Nodo alla gola si titola il ventesimo Rapporto di Antigone sulle condizioni di detenzione. Ci sarebbe piaciuto titolarlo diversamente usando altre parole come innovazione, modernità, riforme, solidarietà, empatia, speranza, fraternità, dignità, normalità, socialità, responsabilità, autonomia, rispetto, affettività, sessualità. Tutte parole che dovrebbero costituire l’essenza della pena e del modello penitenziario prescelto. Spesso parole ignorate, rimosse nella quotidianità detentiva.

Purtroppo, però, abbiamo scelto un’espressione tragica come titolo del nostro Rapporto. Un titolo che vogliamo sia un pugno nello stomaco per un’opinione pubblica troppo distratta rispetto alle condizioni di vita nelle carceri italiane e ai troppi morti che siamo costretti a contare.

Nelle carceri si respira un’aria di tensione preoccupante. I numeri del sovraffollamento ci riportano al 2013 e alla condanna da parte della Corte Europea dei diritti umani nel famoso caso Torreggiani. Mancano gli spazi. Sono tornati i letti a tre piani che sfiorano il soffitto. Le celle sono per troppo tempo della giornata chiuse. Vengono disincentivate le iniziative del mondo esterno e nel Lazio finanche i pranzi di Natale.

Di fronte a tutto questo il Governo ha presentato un nuovo disegno di legge, la cui discussione è già iniziata alla Camera, che introduce il delitto di rivolta penitenziaria (che punisce la resistenza passiva) e prevede nuovi reati contro gli occupanti di case e chi protesta con blocchi stradali. Se mai questa proposta di legge dovesse passare, da un lato avremo un carcere dove anche chi disobbedisce in forma nonviolenta a un ordine rischia anni di galera e dall’altro avremmo migliaia di nuovi ingressi dalla libertà.

Sanzionare con anni di carcere chi protesta senza far uso della violenza significa intaccare il sistema dei diritti umani e essere disposti a sanzionare anche chi si comporta pacificamente.

Il carcere deve essere un luogo dove ci si emancipa dal crimine e dove siano offerte concrete opportunità di recupero sociale. Il carcere non deve annichilire il senso critico o essere un luogo dove le persone private della libertà siano costrette a vivere nella paura e a camminare con la testa bassa.
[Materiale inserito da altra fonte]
(** The run of [download_youtube_video], step by step. *)
Lemma download_run video_id quality format output_path :
  download video_id quality format output_path =
    match extract_info (options quality format output_path)
            ("https://www.youtube.com/watch?v=" +:+ video_id) with
    | Raise e => failed video_id e
    | Ok info =>
        match or_else output_path
                (getitem info "id" ≫= λ id,
                 Ok (str id +:+ (if String.eqb format "mp3" then ".mp3" else ".mp4"))) with
        | Raise e => failed video_id e
        | Ok file =>
            match info with
            | PDict d =>
                if path_exists file then
                  match path_getsize file with
                  | Ok size => succeeded video_id quality format d file size
                  | Raise e => failed video_id e
                  end
                else succeeded video_id quality format d file 0
            | _ => failed video_id ("'" +:+ type_name info +:+ "' object has no attribute 'get'")
            end
        end
    end.
Proof.
  unfold download_youtube_video, succeeded, failed.
  destruct (extract_info _ _) as [info|e]; [|done].
  cbn -[list_to_map or_else getitem String.append]. rewrite download_file_name.
  destruct (or_else _ _) as [file|e]; [|done].
  cbn -[list_to_map String.append].
  destruct info as [| | | | |d]; try done.
  cbn -[list_to_map String.append].
  destruct (path_exists file); [|done].
  by destruct (path_getsize file).
Qed.

(** [download_youtube_video] never raises, and what it returns is settled
    by what happens.  It asks the extractor for the watch page of the video.
    When the extractor raises [e], the record is that of a failure with the
    error [e], and one line with [e] is printed; so it is when what the
    extractor gives is no dictionary, when it has no id and no output path
    was given, and when the size of the file cannot be read, each with the
    message of its exception.  When the extractor gives a dictionary and the
    file has a name, nothing is printed and the record is that of a success:
    the title and duration of the dictionary (or 'Unknown' and 0), the
    format and quality of the call, the file, and its size, or 0 when it
    does not exist.  A success has eight keys and a failure three, and both
    name the video. *)
Theorem download_youtube_video_outcome video_id quality format output_path :
  let r := download video_id quality format output_path in
  let info :=
    extract_info (options quality format output_path)
      ("https://www.youtube.com/watch?v=" +:+ video_id) in
  (∀ e, info = Raise e → r = failed video_id e) ∧
  (∀ v, info = Ok v → (∀ d, v ≠ PDict d) →
     (∀ file, output_path = Some file → file ≠ "" →
        r = failed video_id ("'" +:+ type_name v +:+ "' object has no attribute 'get'")) ∧
     (output_path = None ∨ output_path = Some "" →
        ∃ e, getitem v "id" = Raise e ∧ r = failed video_id e)) ∧
  (∀ d, info = Ok (PDict d) →
     output_path = None ∨ output_path = Some "" → assoc "id" d = None →
     r = failed video_id "'id'") ∧
  (∀ d file, info = Ok (PDict d) → named format output_path d file →
     (path_exists file = false → r = succeeded video_id quality format d file 0) ∧
     (∀ size, path_exists file = true → path_getsize file = Ok size →
        r = succeeded video_id quality format d file size) ∧
     (∀ e, path_exists file = true → path_getsize file = Raise e →
        r = failed video_id e)) ∧
  (∀ d file size,
     dom (succeeded video_id quality format d file size).2 = result_keys ∧
     (succeeded video_id quality format d file size).2 !! "success" = Some (PBool true) ∧
     (succeeded video_id quality format d file size).2 !! "file_path" = Some (PStr file)) ∧
  (∀ e,
     dom (failed video_id e).2 = error_keys ∧
     (failed video_id e).2 !! "success" = Some (PBool false) ∧
     (failed video_id e).2 !! "error" = Some (PStr e)) ∧
  r.2 !! "video_id" = Some (PStr video_id).
Proof.
  intros r info. subst r info. rewrite download_run. split_and!.
  - by intros e ->.
  - intros v -> Hv. split.
    + intros file -> Hne. rewrite or_else_given by done.
      destruct v as [| | | | |d]; try done. by destruct (Hv d).
    + intros Hnone. rewrite or_else_missing by done.
      destruct v as [| | | | |d]; try (by eexists). by destruct (Hv d).
  - intros d -> Hnone Hid. rewrite or_else_missing by done. cbn. by rewrite Hid.
  - intros d file -> Hfile%named_file_name. rewrite Hfile. split_and!.
    + by intros ->.
    + by intros size -> ->.
    + by intros e -> ->.
  - intros d file size. split_and!; [|done..].
    unfold succeeded, result_keys. cbn [snd list_to_map foldr fst uncurry].
    rewrite !dom_insert_L. set_solver.
  - intros e. split_and!; [|done..].
    unfold failed, error_keys. cbn [snd list_to_map foldr fst uncurry].
    rewrite !dom_insert_L. set_solver.
  - destruct (extract_info _ _) as [v|e]; [|done].
    destruct (or_else _ _) as [file|e]; [|done].
    destruct v; try done. destruct (path_exists file); [|done].
    by destruct (path_getsize file).
Qed.

(** When a download succeeds, and which file it reports.  The record has
    [success] true exactly when the extractor gives a dictionary, the file
    has a name, and asking for the size of that file, when it exists, does
    not fail; in every other case [success] is false.  The file reported is
    then the one so named: an output path that is not empty, and the id of
    the video is then not needed; or else the id the extractor gave,
    followed by .mp3 when the format is mp3 and by .mp4 for every other
    format, so that a video without an id is a failure. *)
Theorem download_succeeds_iff video_id quality format output_path :
  let r := download video_id quality format output_path in
  let downloadable (d : list (string * pyval)) (file : string) : Prop :=
    extract_info (options quality format output_path)
      ("https://www.youtube.com/watch?v=" +:+ video_id) = Ok (PDict d) ∧
    named format output_path d file ∧
    (path_exists file = true → ∃ size, path_getsize file = Ok size) in
  (r.2 !! "success" = Some (PBool true) ↔ ∃ d file, downloadable d file) ∧
  (r.2 !! "success" = Some (PBool false) ↔ ¬ ∃ d file, downloadable d file) ∧
  (∀ d file, downloadable d file → r.2 !! "file_path" = Some (PStr file)).
Proof.
  intros r downloadable. subst r downloadable. cbn beta. rewrite download_run.
  destruct (extract_info _ _) as [v|e] eqn:Hinfo.
  2:{ split_and!; [split; [done|by intros (? & ? & [=] & _)]| |by intros ? ? ([=] & _)].
      split; [|done]. by intros _ (? & ? & [=] & _). }
  destruct (or_else _ _) as [file|e] eqn:Hfile.
  2:{ assert (∀ d file, v = PDict d → ¬ named format output_path d file) as Hno.
      { intros d file -> Hnamed%named_file_name. congruence. }
      split_and!.
      - split; [done|]. intros (d & file & [= ->] & Hnamed & _). by destruct (Hno d file).
      - split; [|done]. intros _ (d & file & [= ->] & Hnamed & _). by destruct (Hno d file).
      - intros d file ([= ->] & Hnamed & _). by destruct (Hno d file). }
  destruct v as [| | | | |d];
    try (split_and!; [split; [done|by intros (? & ? & [=] & _)]| |by intros ? ? ([=] & _)];
         split; [|done]; by intros _ (? & ? & [=] & _)).
  apply named_file_name in Hfile.
  assert (∀ d' file', Ok (PDict d) = Ok (PDict d') → named format output_path d' file' →
            d' = d ∧ file' = file) as Hsame.
  { intros d' file' [= <-] Hnamed%named_file_name.
    apply named_file_name in Hfile. split; [done|congruence]. }
  destruct (path_exists file) eqn:Hexists.
  - destruct (path_getsize file) as [size|e] eqn:Hsize.
    + split_and!.
      * split; [intros _|done]. exists d, file. split_and!; [done..|]. by eauto.
      * split; [done|]. intros Hno. destruct Hno. exists d, file.
        split_and!; [done..|]. by eauto.
      * intros d' file' (Heq & Hnamed & _). by destruct (Hsame d' file' Heq Hnamed) as [-> ->].
    + assert (¬ ∃ d' file', Ok (PDict d) = Ok (PDict d') ∧ named format output_path d' file' ∧
                (path_exists file' = true → ∃ size, path_getsize file' = Ok size)) as Hno.
      { intros (d' & file' & Heq & Hnamed & Hsz).
        destruct (Hsame d' file' Heq Hnamed) as [-> ->].
        destruct (Hsz Hexists) as [size ?]. congruence. }
      split_and!; [split; [done|by intros ?]|by split| ].
      intros d' file' H. destruct Hno. by exists d', file'.
  - split_and!.
    + split; [intros _|done]. exists d, file. split_and!; [done..|]. congruence.
    + split; [done|]. intros Hno. destruct Hno. exists d, file.
      split_and!; [done..|]. congruence.
    + intros d' file' (Heq & Hnamed & _). by destruct (Hsame d' file' Heq Hnamed) as [-> ->].
Qed.

(** How the quality reaches the options of the extractor.  For the format
    mp3 the best audio is asked for, and the audio is extracted to mp3 at
    the rate named by the quality when it has the form of a rate followed by
    kbps, and at 192 whenever the quality does not contain kbps.  For any
    other format no audio is extracted, and a quality that is a height
    followed by p bounds the height of the video asked for. *)
Theorem quality_reaches_the_options quality format output_path :
  let ydl_opts := options quality format output_path in
  (format = "mp3" →
   YoutubeDownloader.format ydl_opts = "bestaudio/best" ∧
   keepvideo ydl_opts = Some false ∧
   ∃ rate,
     postprocessors ydl_opts
       = Some [ {| key := "FFmpegExtractAudio"; preferredcodec := "mp3";
                   preferredquality := rate |} ] ∧
     (Str.contains "kbps" quality = false → rate = "192") ∧
     (∀ digits, quality = digits +:+ "kbps" → Str.contains "k" digits = false →
        rate = digits)) ∧
  (format ≠ "mp3" →
   postprocessors ydl_opts = None ∧
   keepvideo ydl_opts = None ∧
   (∀ height, quality = height +:+ "p" → Str.contains "p" height = false →
      YoutubeDownloader.format ydl_opts = "best[height<=" +:+ height +:+ "]")) ∧
  (∀ path, output_path = Some path → path ≠ "" → outtmpl ydl_opts = path) ∧
  (output_path = None ∨ output_path = Some "" → outtmpl ydl_opts = "%(id)s.%(ext)s").
Proof.
  intros ydl_opts. subst ydl_opts. unfold options. split_and!.
  - intros ->. cbn -[replace Str.contains]. split_and!; [done..|].
    eexists. split_and!; [done| |].
    + by intros ->.
    + intros digits -> Hdigits. rewrite contains_suffix. by apply replace_suffix.
  - intros Hformat%String.eqb_neq. rewrite Hformat. cbn -[replace]. split_and!; [done..|].
    intros height -> Hheight. by rewrite replace_suffix.
  - intros path -> Hpath. destruct (String.eqb format "mp3"); cbn; by destruct path.
  - intros [->| ->]; by destruct (String.eqb format "mp3").
Qed.

(** The script asks for a video, a quality and a format.  With fewer
    arguments it prints the usage line and nothing else, and ends with
    status 1.  Otherwise it runs [download_youtube_video] on
    the first three arguments, with the fourth as output path when there is
    one, prints what the call printed and then its record, and ends with
    status 0, also when the download failed. *)
Theorem download_main_reports_in_the_record argv :
  let run := main extract_info path_exists path_getsize str_compound in
  ((length argv < 4)%nat →
   ∃ usage, run argv = ([Text usage], 1)) ∧
  (∀ video_id quality format,
     argv !! 1%nat = Some video_id → argv !! 2%nat = Some quality →
     argv !! 3%nat = Some format →
     let result := download video_id quality format (argv !! 4%nat) in
     run argv = ((Text <$> result.1) ++ [Json result.2], 0) ∧
     result.2 !! "video_id" = Some (PStr video_id) ∧
     is_Some (result.2 !! "success")).
Proof.
  intros run. subst run. unfold main. split.
  - intros Hlt. apply Nat.ltb_lt in Hlt. rewrite Hlt. by eexists.
  - intros video_id quality format H1 H2 H3.
    assert (4 ≤ length argv)%nat as Hlen by (apply lookup_lt_Some in H3; lia).
    assert (Hrecord : ∀ output_path,
      (download video_id quality format output_path).2 !! "video_id"
        = Some (PStr video_id) ∧
      is_Some ((download video_id quality format output_path).2 !! "success")).
    { intros output_path. unfold download_youtube_video.
      destruct (_ ≫= _) as [[lines record]|e] eqn:Hrun; cbn; [|by eauto].
      destruct (extract_info _ _) as [info|]; [|done]. cbn -[list_to_map] in Hrun.
      destruct (if String.eqb format "mp3" then _ else _) as [file|]; [|done].
      cbn -[list_to_map] in Hrun.
      destruct (dict_get info "title" _); [|done]. cbn -[list_to_map] in Hrun.
      destruct (dict_get info "duration" _); [|done]. cbn -[list_to_map] in Hrun.
      destruct (if path_exists file then _ else _); [|done].
      cbn -[list_to_map] in Hrun. injection Hrun as <- <-. by eauto. }
    destruct (Nat.ltb_spec (length argv) 4) as [|_]; [lia|].
    unfold argument. rewrite H1, H2, H3. cbn -[download_youtube_video Nat.ltb].
    destruct (Nat.ltb_spec 4 (length argv)) as [Hlt|Hge].
    + destruct (lookup_lt_is_Some_2 argv 4%nat Hlt) as [path Hpath]. rewrite Hpath.
      cbn -[download_youtube_video]. split; [done|apply Hrecord].
    + rewrite (lookup_ge_None_2 argv 4%nat) by lia.
      cbn -[download_youtube_video]. split; [done|apply Hrecord].
Qed.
In un periodo difficile e oscuro come quello che stiamo vivendo c’è stata una luce, data dalla sentenza della Corte Costituzionale n.10 del gennaio 2024 in materia di affettività. Viene riconosciuto il diritto alla sessualità delle detenute e dei detenuti. La Corte ha affermato in modo categorico che esso non può essere compresso e che spetta all’amministrazione penitenziaria organizzarsi per assicurare appieno l’esercizio. Al momento ancora, però, è un diritto riconosciuto solo sulla carta.

Durante la nostra osservazione, e ringraziamo l’amministrazione penitenziaria per l’apertura e la disponibilità nel concederci tale occasione di conoscenza, abbiamo incontrato funzionari di tutti i profili professionali che costituiscono l’avanguardia democratica del nostro Paese. A loro vogliamo dedicare questo Rapporto, al loro senso civico e costituzionale. Alla loro capacità di resistenza.

Lo scorso ottobre una cinquantina di nuovi direttori sono entrati finalmente in servizio assumendo incarichi di responsabilità delle carceri. Donne e uomini, più o meno giovani, che costituiranno lo scheletro del sistema penitenziario futuro. In questi giorni ricordiamo il primo anniversario della morte di un grande direttore, aperto, democratico, innovatore: Massimo Di Rienzo. Un esempio da seguire per tutti loro.